(* ===== verification/Prelude.v ===== *)
(** * SpWKit: a verification library

    SpWKit is a C library that gives an application SpaceWire ports over several
    carriers, with a daemon that shares links between processes.  This library
    models its protocol codecs, its port layer, its backends and its daemon as
    Rocq functions over explicit state, and proves the properties that make them
    correct.

    ** The program and its parts

    An application opens a port (src/include/spwkit/port.h).  The port layer
    (src/src/core/port.c) checks every argument, owns the zero-copy buffers and
    calls a backend through a table of operations (src/src/core/backend_c.h).  The
    backends are: loopback; a virtual link between two ports of one process
    (simulator); a driver supplied by the application; UDP, with the VSPW-TP
    datagram protocol, fragmentation, link timing and fault injection; and a
    client of the vspwd daemon.  vspwd (src/src/vspwd) serves pairs of ports to
    client processes over sequenced-packet sockets with the VSPD record protocol,
    and may bridge a port to UDP through the port layer.  spwcuse (src/src/cuse)
    presents one port as a character device: a broker thread owns the port, the
    handlers of libfuse queue reads, writes and polls for it, and packets are
    carried as records with a header.  spwctl and spwmon (src/src/tools) show the
    state of the daemon's ports through its management requests and events.

    ** Files

    - [Prelude]: machine integers ([wrap] and the widths), byte memories, tactics,
      generic lemmas.
    - [Types]: types.h, udp.h, simulator.h, device.h, config.h: result codes,
      packets, time-codes, statistics, configuration structures.
    - [Posix]: the poll flags and error numbers of the system calls used.
    - [VspwTp]: src/src/backends/ethernet/vspw_tp.c, the datagram codec.
    - [Reassembler]: fragment_reassembler.c, the coverage bitmap, the
      word-at-a-time copy and the byte-wise reference it equals.
    - [LinkTiming], [Faults]: virtual_link_timing.c, deterministic_faults.c.
    - [Ring]: the bounded queues used by the loopback, the simulator and vspwd.
    - [Queue]: the bounded queues with head and count of the UDP backend and of
      spwcuse.
    - [Backend]: the operations table of backend_c.h; [BackendSim], a backend that
      behaves as another; [BackendOutputs], what a backend promises of the values
      it hands out.
    - [Loopback]: loopback_backend.c and its FIFO specification.  [LoopbackPort]: the
      port layer over it, as one explicit machine from open to close.
    - [DriverApi], [PortConfig], [Port], [PortProps]: driver.h, the validation of
      configurations, and all of port.c over an arbitrary backend.
    - [PortClient]: what a program that uses a port of any backend may rely on; the
      server and spwcuse are such programs.
    - [Driver], [DriverProps]: driver_backend.c over an arbitrary provider.
    - [Simulator], [SimulatorProps], [SimulatorDuplex], [SimulatorRun]:
      simulator_backend.c.
    - [Vspd]: vspw_device_protocol.c, the record codec and validation.
    - [CuseRecord]: vspw_cuse_record.c.
    - [Server], [ServerLoop]: all of src/src/vspwd/server.c: requests and data
      path, then events, accepting, polling and the whole run.
    - [ServerInv], [ServerRequests], [ServerProps]: the server's invariant, that
      every handler answers and keeps it, and that the loop keeps it.
    - [ServerRun], [ServerPaths]: whole runs, and the way of a packet through the
      server.
    - [Device], [DeviceProps], [DevicePaths]: device_backend.c, the client of
      vspwd; its invariant and what it sends; and its packets through the server.
    - [Udp], [UdpProps], [UdpPaths]: udp_backend.c; its invariant, what it sends
      and that it delivers once; and its packets over a network that keeps,
      reorders or repeats datagrams.
    - [Spwcuse], [SpwcuseProps], [SpwcuseRun]: spwcuse.c as two threads; the account
      of its requests, blocks and poll handles and the order of its records; and
      the theorems about all its runs.
    - [CommandLine], [CommandLineProps]: src/src/vspwd/main.c (Module [vspwd]) and
      the way of spwcuse's main to its started port (Module [spwcuse]), from the
      argument strings on, with the strtoul they use.
    - [Management], [ManagementProps]: vspd_management_client.c, the client of the
      tools, and its queue of snapshots.
    - [Tools], [ToolsProps], [ToolsPaths]: spwctl.c and spwmon.c (Modules [spwctl]
      and [spwmon]) from their arguments to the text they write; their use of the
      socket; and the tools connected to the server of [Server].

    ** How code becomes definitions

    A C function is a function of the same name whose arguments are the pointed-to
    values and which returns the result code, the out-parameters and the new
    state, in this order.  Early returns are [if ... then result else].  NULL is
    [None].  A w-bit integer is a [Z] and conversions to a width are written out.
    A [uint8_t] array is a [list Z]; a write beyond it extends the list, so a bound
    on its length is the statement that no write leaves the array.  Structures are
    records with the C field names behind a prefix.  A function pointer table is a
    record of functions.  The address of a buffer is a handle; stale handles are
    values like any other.

    What is not under src/ is a parameter.  The system calls of vspwd are a table
    [os] on a state of the world; theorems hold for every table that keeps
    [OsContract], which says only what the calls are documented to return.  The
    provider of the driver backend is a table on its own state, with no contract
    for the invariant.  The mutexes and conditions of the simulator are a table
    whose operations may let other threads run: [HostContract] says that these
    keep the registry's invariant and what a held mutex protects; [schedule_host] of
    [SimulatorDuplex] is a concrete table, in which the other port completes calls
    during a wait.  The socket and
    the clock of the device backend are a table [dev_os]; [DevContract] says that
    what is received are bytes.  The sockets, clock and sleep of the UDP backend
    are a table [udp_os]; [UdpContract] says that received data are bytes and names
    an invariant of the world that a send keeps when the datagram satisfies a
    given predicate.  [lan] is a concrete table, the network of [UdpPaths].  The
    socket calls of the management client are a table [mgmt_os] with no contract
    but that received data are bytes; [daemon] of [ToolsPaths] is a concrete table,
    a connection whose other end is the model of vspwd.  A program returns its exit
    code and what it wrote to stdout and stderr.

    The two threads of spwcuse share a state behind one mutex.  A step of a thread
    is one critical section, one call of the port, or one call of libfuse, malloc
    or free; [step] lets either thread move, so [reached] has every interleaving,
    with spurious wake-ups of the condition.  The heap is a map from addresses to
    blocks, and the use of a block that is not live is recorded in [sy_fault].
    Which calls of malloc succeed is a parameter.  libfuse chooses the requests;
    with the option -s that main passes, it handles one at a time.

    ** What is proved

    - Codecs ([VspwTp], [Vspd], [CuseRecord]): round trips, and soundness of
      decoding: what is accepted is canonical and within bounds, so no other byte
      string has the same meaning.
    - Reassembly: the optimised store equals the byte-wise one; the bitmap counts
      exactly the bytes received in every reachable state of a buffer below
      2^32 - 63 bytes (beyond, the reset of the bitmap wraps, which is recorded);
      fragments arriving in any order and any number of times give the packet.
    - Timing and faults: no overflow for any packet the transport carries, the
      rounding is the ceiling, and the fault sequence is the one of its seed.
    - Ports: a loopback port is, call by call from open to close, an explicit
      machine of three phases and two queues; over any backend the port behaves as
      over one that backend simulates; arguments are checked before the backend is
      called; a buffer is in the hands of one side; a reset makes every earlier
      buffer stale; the workspace sizes do not wrap.
    - Driver backend: for any provider, the buffers it has out are those of the
      active slots and the rejected ones it would not take back; the invariant
      holds whatever the provider does.
    - Loopback and simulator: the rings and the shared registry behave as FIFO
      lists, the simulator for two threads whose waits let the other one run: each
      call takes effect at one moment.  Its registry is well formed whatever other
      threads do; finite waits end.
    - vspwd: in every reachable state the tables are consistent and link states
      current; every record sent is valid; every request is answered; a packet
      cut into fragments anywhere arrives at the peer as that packet.  A queued
      time-code that the bridge cannot send blocks its queue for ever, which is
      recorded as a defect.
    - Device backend: whatever the socket does the port stays well formed; every
      record it sends is a request of the protocol; a packet sent by one port
      passes the server and is received unchanged by the other.  A second packet
      that arrives during a send, and a response that arrives after its request
      timed out, end the session, which is recorded.
    - UDP backend: whatever the network delivers and the calls return, every field
      keeps its C type and the state stays well formed; every datagram sent
      decodes, has its exact size and belongs to the link and the session the port
      is in; a message in the history is not delivered again.  A packet whose
      datagrams arrive in any order and any number of times is received unchanged
      and its acknowledgement frees the transmit slot.  A message whose retries are
      used up blocks the port and is counted again by every send, which is
      recorded.
    - spwcuse: in every interleaving nothing is freed twice or used after it was
      freed, each request is answered exactly once, and nothing is left at the end;
      readers get the records of what the port delivered, in order and unchanged; a
      queued write is answered; the program can always end.  A read can miss its
      wake-up while the record queue is full, and no read is answered while the
      daemon is gone, which is recorded.
    - Command lines: what vspwd accepts is in range, and every setting of the bridge
      in range can be written and is read back; when spwcuse presents its device
      its port is open and started and is the one its options name.
    - Tools: whatever the socket does, the client sends valid requests only, uses
      its descriptor while it is open and closes it once, and its queue holds the
      latest snapshot of each port; both programs close what they opened on every
      way out.  Connected to the model of vspwd, what they print is the state the
      server holds, the daemon receives the requests of the command and no others,
      and a query changes no port.

    ** Bounds and fuel

    Loops over arrays are structural.  Loops the system drives carry fuel:
    [vspwd_loop] the number of iterations, [vspwd_accept_clients] the number of
    connections accepted in one iteration, [wait_loop] the number of wake-ups.
    The invariants hold for every fuel, so for every prefix of a run; a run that
    exhausts the fuel of an inner loop is one in which the next call of the system
    fails, which it may always do.  [simulator_waits_end] shows that for a finite
    timeout a fuel above the timeout in microseconds changes nothing.
    [simulator_is_duplex] holds for every fuel: a wait that exhausts it has timed
    out or, without a limit, is a call that is still waiting.  In the
    device backend [io_fuel] bounds the retries of one call and the records one
    call handles; a call that would go on is one whose connection is then lost,
    which the socket may always report.  The fragments of a packet are counted
    before they are sent, so that loop always ends by itself.  The UDP backend has
    the same two fuels; a call that exhausts [io_fuel] is one whose next system
    call fails, which gives SPW_ERR_BACKEND.  [packet_over_udp] holds for every
    [io_fuel] above the number of datagrams that arrive.  The model of spwcuse is a
    step relation and needs no fuel; [broker_run] names the number of steps, and
    [write_answered] and [shutdown_completes] prove that some number is enough.  In
    the management client [io_fuel] bounds the repetitions of an interrupted call
    and the records one request reads; the loop of spwmon has a fuel of its own and
    gives no result while it goes on.  [spwctl_reports] and [spwmon_reports] hold
    for every [io_fuel] of one or more and prove that the programs end.

    ** Not modelled

    - src/src/backends/ethernet/udp_backend.c: the branches for a system without
      MSG_DONTWAIT, and the size and alignment entries of UDP_FACTORY.
    - src/src/vspwd/main.c and src/src/cuse/spwcuse.c: the text of the usage and
      error messages, and what main passes to cuse_lowlevel_main.
    - src/src/cuse/spwcuse_probe.c: a stand-alone check of the CUSE interface that
      answers every read and write with an error.
    - src/src/platform, src/src/profiling: wrappers of mutexes, clocks and counters
      without a data effect; macros that are empty in a normal build.
    - src/include/spwkit/spwkit.hpp: C++ forwarding to the modelled C functions.
    - examples, benchmarks, integrations, scripts, tests: programs that use the
      library. *)

From Stdlib Require Export ZArith Lia Bool.
From stdpp Require Export base numbers list.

ACTIVITY: Exactly as written, please reproduce the lines from the first line of the data to the line containing "An application opens", inclusive, and nothing else.

COMPLETED TASK:
(* ===== verification/Prelude.v ===== *)
(** * SpWKit: a verification library

    SpWKit is a C library that gives an application SpaceWire ports over several
    carriers, with a daemon that shares links between processes.  This library
    models its protocol codecs, its port layer, its backends and its daemon as
    Rocq functions over explicit state, and proves the properties that make them
    correct.

    ** The program and its parts

    An application opens a port (src/include/spwkit/port.h).  The port layer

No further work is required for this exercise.